Hingga akhir pekan lalu, kata dia, Telkom belum mendapat surat resmi pemindahan frekuensi Flexi.
Pemindahan frekuensi , jelas dia, akan berpengaruh pada pelanggan Flexi di kawasan DKI Jakarta, Jawa Barat dan Banten. “Pelanggan yang menggunakan handset 1.900 MHz yang akan terkena dampaknya. Jumlahnya tidak terlalu banyak mungkin sekitar 400 ribu,” kata Garuda.
Selama lima tahun cukup bagi Telkom untuk melakukan pengkajian dan reengineering dari segi teknis, marketing, pelayanan dan penghitungan finansial. “Kalau pemindahan itu merupakan kebijakan pemerintah, mau tidak mau Telkom harus mengikuti, dan memang ada konsekuensi keuangan yang harus ditanggung Telkom,” tambah dia.
Garuda menekankan, pelanggan tidak boleh dirugikan. “Kebijakan pemerintah tujuannya baik yaitu untuk menyeragamkan frekuensi Flexi di seluruh Indonesia. Dampaknya yang harus diminimalisasi,” tukasnya.

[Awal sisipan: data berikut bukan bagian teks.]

Definition part_no (s : FamilyState K R) (p : K) : Z := default 0 (bget p (fs_part_numbers s)).

(** A file of the spool: its key comes from a partition and a number already
    given out, and its records belong to that partition. *)
Definition file_ok (s : FamilyState K R) (f : string * list R) : Prop :=
  exists p n, f.1 = fam_key p (cf_run_id cfg) n /\ clean p /\ 1 <= n <= part_no s p /\
    Forall (fun r => fam_partition r (cf_shard_count cfg) = p) f.2 /\
    0 < zlen f.2 <= cf_flush_records cfg.

Definition buffer_ok (b : K * list R) : Prop :=
  clean b.1 /\ Forall (fun r => fam_partition r (cf_shard_count cfg) = b.1) b.2 /\
  0 < zlen b.2 <= cf_flush_records cfg.

Record family_inv (all : list R) (s : FamilyState K R) : Prop := {
  fi_sorted : bmap_ok (fun _ => True) (fs_buffers s);
  fi_parts : bmap_ok (fun _ => True) (fs_part_numbers s);
  fi_part_le : forall p, 0 <= part_no s p <= zlen (fs_spool s);
  fi_buffers : Forall buffer_ok (fs_buffers s);
  fi_spool : Forall (file_ok s) (fs_spool s);
  fi_keys : NoDup (fs_spool s).*1;
  fi_perm : family_records s ≡ₚ all;
}.

Definition buffers_small (s : FamilyState K R) : Prop :=
  Forall (fun b => zlen b.2 < cf_flush_records cfg) (fs_buffers s).

Lemma family_inv_new : family_inv [] family_new.
Proof.
  split; [apply bmap_ok_nil | apply bmap_ok_nil | by intros p | constructor | constructor | constructor | done].
Qed.

Lemma concat_perm {A} (l k : list (list A)) : l ≡ₚ k -> List.concat l ≡ₚ List.concat k.
Proof.
  induction 1 as [|x l k _ IH|x y l|l k m _ IH1 _ IH2]; cbn; [done|by rewrite IH| |by rewrite IH1].
  by rewrite !app_assoc, (Permutation_app_comm y x).
Qed.


(** Taking the buffer of [p] out and writing it as the next file of [p]. *)
Lemma write_file_inv all s p records :
  family_inv all s -> bget p (fs_buffers s) = Some records ->
  zlen (fs_spool s) < int_max U64 ->
  let n := incr_u64 (part_no s p) in
  family_inv all (mkFamily (bremove p (fs_buffers s)) (binsert p n (fs_part_numbers s))
    (fs_spool s ++ [(fam_key p (cf_run_id cfg) n, records)])).
Proof.
  intros [Hs Hp Hle Hb Hf Hk Hperm] Hget Hmax n.
  pose proof (bget_perm p records (fs_buffers s) Hget) as Hpm.
  rewrite Hpm in Hb. apply Forall_cons in Hb as [(Hc & Hrec & Hz) Hb]. cbn [fst snd] in *.
  pose proof (Hle p) as Hpn.
  assert (Hn : n = part_no s p + 1).
  { unfold n, incr_u64. apply wrap_id. unfold in_range. cbn [int_min int_max] in *. lia. }
  set (s' := mkFamily _ _ _).
  assert (Hpart : forall q, part_no s' q = match kcmp q p with Eq => n | _ => part_no s q end).
  { intros q. unfold part_no, s'. cbn [fs_part_numbers].
    rewrite (bget_insert (fun _ => True)) by done. by destruct (kcmp q p). }
  assert (Hmono : forall q, part_no s q <= part_no s' q).
  { intros q. rewrite Hpart. destruct (kcmp q p) eqn:E; try lia. apply sk_eq in E as ->. lia. }
  split; unfold s'; cbn [fs_buffers fs_part_numbers fs_spool]; fold s'.
  - by apply (bremove_ok (fun _ => True)).
  - by apply (binsert_ok (fun _ => True)).
  - intros q. rewrite Hpart. unfold s'. cbn [fs_spool]. rewrite zlen_snoc.
    specialize (Hle q). destruct (kcmp q p); lia.
  - done.
  - apply Forall_app. split.
    + eapply Forall_impl; [exact Hf|]. intros f (q & m & ? & ? & ? & ?). exists q, m.
      split; [done|]. split; [done|]. split; [|done]. specialize (Hmono q). lia.
    + constructor; [|constructor]. exists p, n. split; [done|]. split; [done|]. split; [|done].
      rewrite Hpart, (proj2 (sk_eq p p) eq_refl). lia.
  - rewrite fmap_app. apply NoDup_app. split; [done|]. split; [|by apply NoDup_singleton].
    intros key (f & -> & Hin)%list_elem_of_fmap. rewrite Forall_forall in Hf.
    destruct (Hf f Hin) as (q & m & Heq & Hcq & Hm & _). cbn. rewrite list_elem_of_singleton.
    rewrite Heq. intros E. apply key_inj in E as [-> ->]; [|done|done|lia|lia]. lia.
  - rewrite <- Hperm. unfold family_records, s'. cbn [fs_spool fs_buffers].
    rewrite fmap_app, concat_app. cbn. rewrite app_nil_r, <- app_assoc. f_equiv.
    symmetry. apply (concat_perm _ (records :: (bremove p (fs_buffers s)).*2)).
    by rewrite Hpm at 1.
Qed.

Lemma flush_partition_inv all io p s c s' c' :
  family_inv all s -> zlen (fs_spool s) < int_max U64 ->
  flush_partition io cfg p s c = (Ok (), s', c') ->
  family_inv all s' /\ fs_buffers s' = bremove p (fs_buffers s) /\
  zlen (fs_spool s') <= zlen (fs_spool s) + 1.
Proof.
  intros Hi Hmax H. unfold flush_partition in H.
  destruct (bget p (fs_buffers s)) as [records|] eqn:Eg.
  - pose proof (fi_buffers _ _ Hi) as Hb. rewrite (bget_perm p records _ Eg) in Hb.
    apply Forall_cons in Hb as [(_ & _ & Hz) _]. cbn [snd] in Hz.
    destruct records as [|r records]; [unfold zlen in Hz; cbn in Hz; lia|].
    cbn in H. destruct (local_path io cfg _) as [path|]; [|done].
    destruct (io_write_parquet io path) as [u|]; [|done]. injection H as <- <-.
    split; [by apply (write_file_inv all s p (r :: records))|]. split; [done|].
    cbn. rewrite zlen_snoc. lia.
  - injection H as <- <-. split; [done|]. split; [|lia].
    clear -Eg. induction (fs_buffers s) as [|[k v] m IH]; cbn in *; [done|].
    destruct (kcmp p k); [done|done|]. f_equal. by apply IH.
Qed.

Lemma push_buffer_inv all s r : let p := fam_partition r (cf_shard_count cfg) in
  clean p -> family_inv all s -> buffers_small s -> 0 < cf_flush_records cfg ->
  let buffer := default [] (bget p (fs_buffers s)) ++ [r] in
  let s' := mkFamily (binsert p buffer (fs_buffers s)) (fs_part_numbers s) (fs_spool s) in
  family_inv (r :: all) s' /\ bget p (fs_buffers s') = Some buffer /\
  Forall (fun b => zlen b.2 < cf_flush_records cfg) (bremove p (fs_buffers s')).
Proof.
  intros p Hc [Hs Hp Hle Hb Hf Hk Hperm] Hsm Hpos buffer s'.
  assert (Hget : bget p (binsert p buffer (fs_buffers s)) = Some buffer).
  { rewrite (bget_insert (fun _ => True)) by done. by rewrite (proj2 (sk_eq p p) eq_refl). }
  assert (Hnew : exists old rest, fs_buffers s ≡ₚ old ++ rest /\
    binsert p buffer (fs_buffers s) ≡ₚ (p, buffer) :: rest /\
    List.concat old.*2 = default [] (bget p (fs_buffers s)) /\ buffer_ok (p, buffer)).
  { unfold buffer. destruct (bget p (fs_buffers s)) as [rs|] eqn:Eg; cbn [default from_option id].
    - exists [(p, rs)], (bremove p (fs_buffers s)). split; [by apply bget_perm|].
      split; [by eapply binsert_perm_Some|]. split; [cbn; by rewrite app_nil_r|].
      rewrite (bget_perm p rs _ Eg) in Hb. unfold buffers_small in Hsm.
      rewrite (bget_perm p rs _ Eg) in Hsm. apply Forall_cons in Hb as [(_ & Hr & Hz) _].
      apply Forall_cons in Hsm as [Hz' _]. cbn [fst snd] in *. split; [done|].
      split; [|cbn [snd]; rewrite zlen_snoc; lia]. apply Forall_app. by split; [|constructor].
    - exists [], (fs_buffers s). split; [done|]. split; [by apply binsert_perm_None|].
      split; [done|]. split; [done|]. split; [by repeat constructor|]. change (0 < 1 <= cf_flush_records cfg). lia. }
  destruct Hnew as (old & rest & Hold & Hins & Hcat & Hbok).
  split; [split|]; cbn [fs_buffers fs_part_numbers fs_spool s']; try done.
  - by apply (binsert_ok (fun _ => True)).
  - rewrite Hins. constructor; [done|]. rewrite Hold in Hb. by apply Forall_app in Hb as [_ ?].
  - rewrite <- Hperm. unfold family_records, s'. cbn [fs_spool fs_buffers].
    rewrite (concat_perm _ _ (fmap_Permutation snd _ _ Hins)),
      (concat_perm _ _ (fmap_Permutation snd _ _ Hold)).
    rewrite fmap_app, concat_app, Hcat. cbn [fmap list_fmap List.concat snd]. unfold buffer.
    rewrite <- !app_assoc. cbn. by rewrite <- !Permutation_middle.
  - split; [done|]. pose proof (bget_perm p buffer _ Hget) as E. unfold s'. cbn [fs_buffers].
    rewrite Hins in E at 1. apply Permutation_cons_inv in E. rewrite <- E.
    unfold buffers_small in Hsm. rewrite Hold in Hsm. by apply Forall_app in Hsm as [_ ?].
Qed.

Ia menepis perkiraan adanya potensi kehilangan pendapatan akibat perpindahan frekuensi Flexi.
Menyinggung migrasinya pengguna layanan Speedy, menurut Garuda, pihaknya dalam waktu segera akan menambah pita (bandwith) Speedy.

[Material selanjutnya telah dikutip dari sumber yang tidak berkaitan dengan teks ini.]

(* rust: src/upbit/events/message.rs UpbitTickerMessage *)
Record UpbitTickerMessage := mkUTicker {
  uk_event_type : string;
  uk_code : string;
  uk_timestamp : Z;
  uk_trade_timestamp : option Z;
  uk_trade_price : option F64;
  uk_acc_trade_price_24h : option F64;
  uk_acc_trade_volume_24h : option F64;
  uk_stream_type : option string;
}.

(* rust: src/upbit/events/message.rs UpbitTradeMessage *)
Record UpbitTradeMessage := mkUTrade {
  ut_event_type : string;
  ut_code : string;
  ut_timestamp : Z;
  ut_trade_timestamp : Z;
  ut_trade_price : F64;
  ut_trade_volume : F64;
  ut_ask_bid : string;
  ut_sequential_id : Z;
  ut_best_ask_price : option F64;
  ut_best_ask_size : option F64;
  ut_best_bid_price : option F64;
  ut_best_bid_size : option F64;
  ut_stream_type : option string;
}.

(* rust: src/upbit/events/message.rs UpbitOrderbookUnit *)
Record UpbitOrderbookUnit := mkUnit {
  ou_ask_price : F64; ou_bid_price : F64; ou_ask_size : F64; ou_bid_size : F64 }.

(* rust: src/upbit/events/message.rs UpbitOrderbookMessage *)
Record UpbitOrderbookMessage := mkOrderbook {
  uo_event_type : string;
  uo_code : string;
  uo_timestamp : Z;
  uo_total_ask_size : F64;
  uo_total_bid_size : F64;
  uo_orderbook_units : list UpbitOrderbookUnit;
  uo_stream_type : option string;
  uo_level : option F64;
}.

(* rust: src/upbit/events/parsed.rs UpbitParsedEvent *)
Inductive UpbitParsedEvent :=
| UTicker (m : UpbitTickerMessage)
| UTrade (m : UpbitTradeMessage)
| UOrderbook (m : UpbitOrderbookMessage)
| UStatus (status : string)
| UError (name message : string)
| UUnknown (value : V).

(* rust: src/upbit/events/parsed.rs UpbitParsedEnvelope *)
Record UpbitParsedEnvelope := mkUEnvelope { ue_event : UpbitParsedEvent; ue_payload_json : string }.

(* rust: src/upbit/events/parsed.rs kind_name *)
Definition kind_name (e : UpbitParsedEvent) : string :=
  match e with
  | UTicker _ => "ticker" | UTrade _ => "trade" | UOrderbook _ => "orderbook"
  | UStatus _ => "status" | UError _ _ => "error" | UUnknown _ => "unknown"
  end.

(* rust: src/upbit/events/parsed.rs symbol *)
Definition symbol (e : UpbitParsedEvent) : option string :=
  match e with
  | UTicker m => Some (uk_code m) | UTrade m => Some (ut_code m) | UOrderbook m => Some (uo_code m)
  | UStatus _ | UError _ _ | UUnknown _ => None
  end.

(* rust: src/upbit/events/parsed.rs exchange_timestamp_ms *)
Definition exchange_timestamp_ms (e : UpbitParsedEvent) : option Z :=
  match e with
  | UTicker m => Some (uk_timestamp m) | UTrade m => Some (ut_trade_timestamp m)
  | UOrderbook m => Some (uo_timestamp m)
  | UStatus _ | UError _ _ | UUnknown _ => None
  end.

(** ** Parsing; [serde_json] is a parameter *)

(* rust: src/upbit/events/parser.rs UpbitErrorPayload *)
Record UpbitErrorPayload := mkUErrPayload { ep_name : string; ep_message : string }.
(* rust: src/upbit/events/parser.rs UpbitMessageHeader *)
Record UpbitMessageHeader := mkUHeader {
  uh_event_type : option string; uh_status : option string; uh_error : option UpbitErrorPayload }.

(** [uj_array] answers the items of an array value. *)
Class UpbitJson := {
  uj_parse : string -> result string V;
  uj_array : V -> option (list V);
  uj_to_string : V -> result string string;
  uj_header : V -> result string UpbitMessageHeader;
  uj_ticker : V -> result string UpbitTickerMessage;
  uj_trade : V -> result string UpbitTradeMessage;
  uj_orderbook : V -> result string UpbitOrderbookMessage;
}.
Context {J : UpbitJson}.

(* rust: src/upbit/events/parser.rs parse_one_value *)
Definition parse_one_value (value : V) : result UpbitIngestError UpbitParsedEvent :=
  header ← map_err UEJson (uj_header value);
  match uh_status header, uh_error header with
  | Some status, _ => Ok (UStatus status)
  | None, Some error => Ok (UError (ep_name error) (ep_message error))
  | None, None =>
      match uh_event_type header with
      | Some ty =>
          if String.eqb ty "ticker" then m ← map_err UEJson (uj_ticker value); Ok (UTicker m)
          else if String.eqb ty "trade" then m ← map_err UEJson (uj_trade value); Ok (UTrade m)
          else if String.eqb ty "orderbook" then m ← map_err UEJson (uj_orderbook value); Ok (UOrderbook m)
          else Ok (UUnknown value)
      | None => Ok (UUnknown value)
      end
  end.
(* rust: src/binance/rest/spot.rs fetch_depth_snapshot_draft *)
Definition fetch_depth_snapshot_draft (rest : Rest) (market : BinanceMarket) (limit : Z)
    (ingest_timestamp_ms : Z) : result BinanceIngestError RawMarketEventDraft :=
  value ← re_depth rest (bm_raw_symbol market) limit;
  last_update_id ← ok_or (v ← rj_get "lastUpdateId" value; rj_as_i64 v)
    (BEInvalidMessage ("Binance depth snapshot missing lastUpdateId for " ++ bm_raw_symbol market));
  let sequence_tag := ("binance:depth_snapshot:" ++ show_Z last_update_id)%string in
  payload_json ← map_err BEJson (rj_text value);
  Ok (mkRawDraft "depth_snapshot" "binance" "reference" "spot" (bm_raw_symbol market)
    (bm_base_asset market) (bm_base_asset market) (bm_quote_asset market) ingest_timestamp_ms
    ingest_timestamp_ms sequence_tag sequence_tag (Some last_update_id) None None true
    "REST_SNAPSHOT" "snapshot" payload_json).

(** ** Snapshot passes *)

(* rust: src/binance/derivatives.rs BinanceDerivativeSnapshotReport *)
Record BinanceDerivativeSnapshotReport := mkDerivReport {
  dr_funding_rate_snapshot_records : Z;
  dr_open_interest_snapshot_records : Z;
  dr_unsupported_futures_symbol_count : Z;
  dr_failure_count : Z;
}.

(* rust: src/binance/derivatives.rs total_records *)
Definition total_records (r : BinanceDerivativeSnapshotReport) : Z :=
  saturate U64 (dr_funding_rate_snapshot_records r + dr_open_interest_snapshot_records r).

(* rust: src/binance/derivatives.rs should_fetch_open_interest *)
Definition should_fetch_open_interest (supported : option (list string)) (symbol : string) : bool :=
  match supported with
  | None => true
  | Some symbols => bool_decide (symbol ∈ symbols)
  end.

(** Append a draft and count it; a storage error ends the pass. *)
Definition append_counted (io : Io) (count : BinanceDerivativeSnapshotReport -> BinanceDerivativeSnapshotReport)
    (d : RawMarketEventDraft) (r : BinanceDerivativeSnapshotReport) (k : L0StorageSink)
    : result BinanceIngestError BinanceDerivativeSnapshotReport * L0StorageSink :=
  match append_raw_market_event io d k with
  | (Ok _, k) => (Ok (count r), k)
  | (Err e, k) => (Err (BEStorage e), k)
  end.

Definition count_funding (r : BinanceDerivativeSnapshotReport) : BinanceDerivativeSnapshotReport :=
  mkDerivReport (incr_u64 (dr_funding_rate_snapshot_records r)) (dr_open_interest_snapshot_records r)
    (dr_unsupported_futures_symbol_count r) (dr_failure_count r).
Definition count_open_interest (r : BinanceDerivativeSnapshotReport) : BinanceDerivativeSnapshotReport :=
  mkDerivReport (dr_funding_rate_snapshot_records r) (incr_u64 (dr_open_interest_snapshot_records r))
    (dr_unsupported_futures_symbol_count r) (dr_failure_count r).
Definition count_unsupported (r : BinanceDerivativeSnapshotReport) : BinanceDerivativeSnapshotReport :=
  mkDerivReport (dr_funding_rate_snapshot_records r) (dr_open_interest_snapshot_records r)
    (incr_u64 (dr_unsupported_futures_symbol_count r)) (dr_failure_count r).
Definition count_failure (r : BinanceDerivativeSnapshotReport) : BinanceDerivativeSnapshotReport :=
  mkDerivReport (dr_funding_rate_snapshot_records r) (dr_open_interest_snapshot_records r)
    (dr_unsupported_futures_symbol_count r) (incr_u64 (dr_failure_count r)).

Fixpoint append_funding (io : Io) (ds : list RawMarketEventDraft) (r : BinanceDerivativeSnapshotReport)
    (k : L0StorageSink) : result BinanceIngestError BinanceDerivativeSnapshotReport * L0StorageSink :=
  match ds with
  | [] => (Ok r, k)
  | d :: ds =>
      match append_counted io count_funding d r k with
      | (Ok r, k) => append_funding io ds r k
      | failed => failed
      end
  end.

Fixpoint append_open_interest (io : Io) (rest : Rest) (supported : option (list string))
    (markets : list BinanceMarket) (ingest_timestamp_ms : Z) (r : BinanceDerivativeSnapshotReport)
    (k : L0StorageSink) : result BinanceIngestError BinanceDerivativeSnapshotReport * L0StorageSink :=
  match markets with
  | [] => (Ok r, k)
  | market :: markets =>
      let next := append_open_interest io rest supported markets ingest_timestamp_ms in
      if negb (should_fetch_open_interest supported (bm_raw_symbol market))
      then next (count_unsupported r) k
      else match fetch_open_interest_snapshot_draft rest market ingest_timestamp_ms with
           | Ok d =>
               match append_counted io count_open_interest d r k with
               | (Ok r, k) => next r k
               | failed => failed
               end
           | Err _ => next (count_failure r) k
           end
  end.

“Permasalahannya pemakaian Speedy cukup besar, tapi kita segera menambah bandwith. Mudah-mudahan dalam waktu dekat dapat diatasi,” katanya.

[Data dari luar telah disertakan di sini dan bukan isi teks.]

(* ===== verification/Cli.v ===== *)
(** * Cli: command lines and the environment

    What the argument parsers of the binaries share: the loop over the options, numeric
    values, buckets, live publication settings and the environment.  [step_value] and
    [step_flag] run the loop on one option of a known name. *)
From S2P Require Import Prelude Text.
Open Scope Z_scope.

(** [env::var]: [None] when the variable is not set or not Unicode. *)
Class Environment := { env_var : string -> option string }.

(* rust: src/args/env.rs env_string *)
Definition env_string {V : Environment} (name : string) : option string :=
  value ← env_var name;
  let value := trim value in
  if str_is_empty value then None else Some value.

(* rust: src/args/env.rs env_bool *)
Definition env_bool {V : Environment} (name : string) : bool :=
  match env_var name with
  | Some value => existsb (String.eqb (to_ascii_lowercase (trim value))) ["1"; "true"; "yes"]%string
  | None => false
  end.

(* rust: src/live.rs DEFAULT_MARKET_LIVE_NATS_STREAM *)
Definition DEFAULT_MARKET_LIVE_NATS_STREAM : string := "MARKET_LIVE".
(* rust: src/live.rs DEFAULT_MARKET_LIVE_NATS_SUBJECT_PREFIX *)
Definition DEFAULT_MARKET_LIVE_NATS_SUBJECT_PREFIX : string := "market_live_tick.created".

(** ** Numbers *)

(** The message of a failed [parse::<int>()], digit by digit as the library reads. *)
Fixpoint digits_error (t : int_ty) (neg : bool) (acc : Z) (l : list ascii) : string :=
  match l with
  | [] => ""
  | a :: l =>
      if negb (is_digit a) then "invalid digit found in string" else
      let acc := if neg then acc * 10 - digit_val a else acc * 10 + digit_val a in
      if in_rangeb t acc then digits_error t neg acc l
      else if neg then "number too small to fit in target type"
      else "number too large to fit in target type"
  end.

Definition parse_int_error (t : int_ty) (s : string) : string :=
  match bytes s with
  | [] => "cannot parse integer from empty string"
  | [a] => if is_digit a then "" else "invalid digit found in string"
  | a :: l =>
      if Ascii.eqb a "+" then digits_error t false 0 l
      else if Ascii.eqb a "-" && (int_min t <? 0) then digits_error t true 0 l
      else digits_error t false 0 (a :: l)
  end.

(** [parse_positive_i64], [parse_positive_u64], [parse_positive_usize] and
    [parse_positive_u16] with the name of the option in their messages. *)
(* rust: src/args/parse.rs parse_positive_u64 *)
Definition parse_positive_named (t : int_ty) (value name : string) : result string Z :=
  parsed ← ok_or (parse_int t value) (name ++ " must be a positive integer")%string;
  if parsed <=? 0 then Err (name ++ " must be positive")%string else Ok parsed.

(** ** Live publication and buckets *)

(* rust: src/args/validation.rs validate_nats_url *)
Definition validate_nats_url (name value : string) : result string () :=
  ensure (starts_with "nats://" value) (name ++ " must start with nats://")%string.

(** [value.contains(char::is_whitespace)] *)
Fixpoint has_whitespace (l : list ascii) : bool :=
  match l with
  | [] => false
  | a :: l1 =>
      ws1 a
      || match l1 with
         | b :: l2 => ws2 a b || match l2 with c :: _ => ws3 a b c | [] => false end
         | [] => false
         end
      || has_whitespace l1
  end.

(* rust: src/args/validation.rs validate_non_empty_token *)
Definition validate_non_empty_token (name value : string) : result string () :=
  if str_is_empty (trim value) then Err (name ++ " must not be empty")%string
  else if has_whitespace (bytes value) then Err (name ++ " must not contain whitespace")%string
  else Ok ().

(* rust: src/args/validation.rs validate_subject_prefix *)
Definition validate_subject_prefix (name value : string) : result string () :=
  _ ← validate_non_empty_token name value;
  if ends_with "." value then Err (name ++ " must not end with '.'")%string else Ok ().

(** The three checks of the live settings, when a server is given. *)
Definition validate_live (url : option string) (stream subject_prefix : string) : result string () :=
  match url with
  | Some url =>
      _ ← validate_nats_url "--live-nats-url" url;
      _ ← validate_non_empty_token "--live-nats-stream" stream;
      validate_subject_prefix "--live-nats-subject-prefix" subject_prefix
  | None => Ok ()
  end.

(** [s.split(',').map(trim).filter(non-empty)] *)
Definition split_list (s : string) : list string :=
  List.filter (fun p => negb (str_is_empty p)) (map trim (split_char "," s)).

(** ** The loop over the options *)

Section parser.
Context {P E : Type}.
(** An option without a value, and one with a value: the argument after it, if any. *)
Context (flag : string -> P -> option P) (option_ : string -> option string -> P -> result E P).

(** [None] is a request for help. *)
Fixpoint cli_loop (argv : list string) (p : P) : result E (option P) :=
  match argv with
  | [] => Ok (Some p)
  | name :: rest =>
      if String.eqb name "-h" || String.eqb name "--help" then Ok None else
      match flag name p with
      | Some p => cli_loop rest p
      | None =>
          match rest with
          | [] => p ← option_ name None p; Ok (Some p)
          | value :: rest => p ← option_ name (Some value) p; cli_loop rest p
          end
      end
  end.

Definition known (name : string) : Prop := String.eqb name "-h" || String.eqb name "--help" = false.

Lemma step_value name value rest p p' : known name -> flag name p = None ->
  option_ name (Some value) p = Ok p' -> cli_loop (name :: value :: rest) p = cli_loop rest p'.
Proof. unfold known. intros Hh Hf Ho. cbn [cli_loop]. by rewrite Hh, Hf, Ho. Qed.

Lemma step_flag name rest p p' : known name -> flag name p = Some p' ->
  cli_loop (name :: rest) p = cli_loop rest p'.
Proof. unfold known. intros Hh Hf. cbn [cli_loop]. by rewrite Hh, Hf. Qed.

(** A value the option refuses ends the loop. *)
Lemma step_error name value rest p e : known name -> flag name p = None ->
  option_ name (Some value) p = Err e -> cli_loop (name :: value :: rest) p = Err e.
Proof. unfold known. intros Hh Hf Ho. cbn [cli_loop]. by rewrite Hh, Hf, Ho. Qed.

(** An invariant of the settings. *)
Lemma cli_loop_keeps (I : P -> Prop) argv p q :
  (forall name p p', flag name p = Some p' -> I p -> I p') ->
  (forall name v p p', option_ name v p = Ok p' -> I p -> I p') ->
  I p -> cli_loop argv p = Ok (Some q) -> I q.
Proof.
  intros Hf Ho. revert argv p. fix rec 1. intros [|name rest] p Hp; cbn [cli_loop].
  { intros H. injection H as H. by rewrite <- H. }
  destruct (_ || _); [done|]. destruct (flag name p) as [p'|] eqn:Ef; [apply rec; by eapply Hf|].
  destruct rest as [|value rest].
  - destruct (option_ name None p) as [p'|] eqn:Eo; [|done]. intros H. injection H as H.
    rewrite <- H. by eapply Ho.
  - destruct (option_ name (Some value) p) as [p'|] eqn:Eo; [|done]. apply rec. by eapply Ho.
Qed.
End parser.

Lemma show_positive t z : in_range t z -> 0 < z -> forall name,
  parse_positive_named t (show_Z z) name = Ok z.
Proof.
  intros Hr Hz name. unfold parse_positive_named. rewrite parse_show_Z by done. cbn.
  destruct (Z.leb_spec z 0); [lia|done].
Qed.

(** ** Lists of values *)

(** A value of a comma separated list. *)
Definition item (s : string) : Prop := s <> ""%string /\ trimmed s /\ ~ In ","%char (bytes s).

Lemma split_list_items v : Forall item (split_list v).
Proof.
  unfold split_list. apply Forall_forall. intros s [Hs Hne]%list_elem_of_In%List.filter_In.
  apply List.in_map_iff in Hs as (p & <- & Hp%list_elem_of_In). split_and!.
  - intros He. by rewrite He in Hne.
  - apply trim_trimmed.
  - intros H%trim_bytes. by apply (proj1 (Forall_forall _ _) (split_char_without "," v) p Hp).
Qed.

Lemma item_upper s : item s -> item (to_ascii_uppercase s).
Proof.
  intros (Hne & Ht & Hc). split_and!; [by destruct s|by apply trimmed_upper|].
  unfold to_ascii_uppercase, map_str. rewrite bytes_of_bytes. intros (a & Ha & Hin)%List.in_map_iff.
  apply Hc. replace ","%char with a; [done|]. revert Ha. clear. unfold to_upper.
  destruct (is_ascii_lower a) eqn:E; [|done]. intros Ha. exfalso.
  pose proof (byte_val_upper a) as Hv. unfold to_upper in Hv. rewrite E, Ha in Hv.
  unfold is_ascii_lower in E. change (byte_val ",") with 44 in Hv. lia.
Qed.

(** Items joined by commas are read back. *)
Lemma split_list_join l : l <> [] -> Forall item l -> split_list (Text.join "," l) = l.
Proof.
  intros Hl Hi. unfold split_list. rewrite split_char_join_back; [|done|].
  - rewrite (map_ext_in trim id), List.map_id.
    + apply filter_all. intros s Hs%list_elem_of_In.
      apply (proj1 (Forall_forall _ _) Hi) in Hs as (Hne & _). by destruct s.
    + intros s Hs%list_elem_of_In. apply trimmed_trim. by apply (proj1 (Forall_forall _ _) Hi).
  - eapply Forall_impl; [exact Hi|]. by intros s (_ & _ & Hc).
Qed.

Terkait implementasi kode akses SLJJ, menurut Garuda, masih dalam tahap pengkajian, termasuk kemungkinan membuka kerja sama untuk operasi SLJJ. “Kami mengerti, maksud pemerintah adalah memberi pilihan kepada masyarakat. Kami masih koordinasi dengan pemerintah. Itu kan perlu sosialisasi dan implementasinya bertahap,” ujar Garuda.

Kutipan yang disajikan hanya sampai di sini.